Intelligent Chinese Input Method

Unlike western languages which have a small alphabet, Chinese has a much larger alphabet consists of several thousand Chinese characters (Han Zi). In order to input Chinese text with the usual keyboard originally designed for inputing English, a coding scheme that maps a series of Latin characters to Chinese text is required. A input method us a software that resides between normal user input interface and the low level system I/O routine, mapping series of key sequences to Chinese text transparently.

There are several widely used coding schemes for inputing Chinese text. The Pin Yin method is the most popular input method among Mandarin speakers. It maps a phonetic (Pin Yin) code to one or more Chinese characters. For instance, the following sample illustrates inputing a sentence using Pin Yin method:

                              Pin Yin Decoding
zhong hua ren min gong he guo ----------------> The People's Republic of China

One major deficiency of Pin Yin method is the translation ambiguity: one phonetic code can map up to 100 different Chinese characters. This is not surprising, since the coding scheme needs to represent thousands of different Chinese characters with only 417 different phonetic code.
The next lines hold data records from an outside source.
(** The replacement of the checklist branch, on a line [taskRegex]
    matches: groups 1 and 4 around a dash and the new status box, and the
    text after the match. *)
Lemma replace_taskRegex (line : jsstring) (m : RegExpMatch)
  (newStatusString : jsstring) :
  TaskRegularExpressions.taskRegex line = Some m ->
  Grammar.standsForItself newStatusString 93%N = true ->
  replace TaskRegularExpressions.taskRegex
    (str "$1- [" ++ newStatusString ++ str "] $4") line
  = capture m 1 ++ str "- [" ++ newStatusString ++ str "] " ++ capture m 4
    ++ skipn (List.length (matched m)) line.
Proof.
  intros Hm Hsym. unfold replace. rewrite Hm.
  destruct (taskRegex_inv line m Hm)
    as (ind & mk & gap & sym & pad & body & rest & -> & _).
  cbn [index matched firstn Nat.add].
  spell "$1- ["%string.
  spell "] $4"%string.
  spell "- ["%string.
  spell "] "%string.
  cbn [app].
  rewrite GetSubstitution_group by (try reflexivity; cbn; lia).
  rewrite !GetSubstitution_plain by reflexivity.
  rewrite GetSubstitution_literal by exact Hsym.
  rewrite !GetSubstitution_plain by reflexivity.
  rewrite GetSubstitution_group_last by (try reflexivity; cbn; lia).
  change (digitValue 49%N) with 1%nat. change (digitValue 52%N) with 4%nat.
  flatten_app. reflexivity.
Qed.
Hence a user must select the character he or she wants during inputing, which greatly slow down the input speed. A good input method should have the ability to resolve translation ambiguity in some intelligent way and minimize the need of human intervention.

Methology

A good Chinese input method should have the following property:

Robust: inputed phonetic codes may contain incomplete phonetic words,punctuations and non-phonetic alphabets. A good system must deal with these situations gracefully.
Efficient: efficient is another major point when choosing input method. Since a sentence may generate hundreds of segmentation results. The cost for selecting best sentence should be as small as possible.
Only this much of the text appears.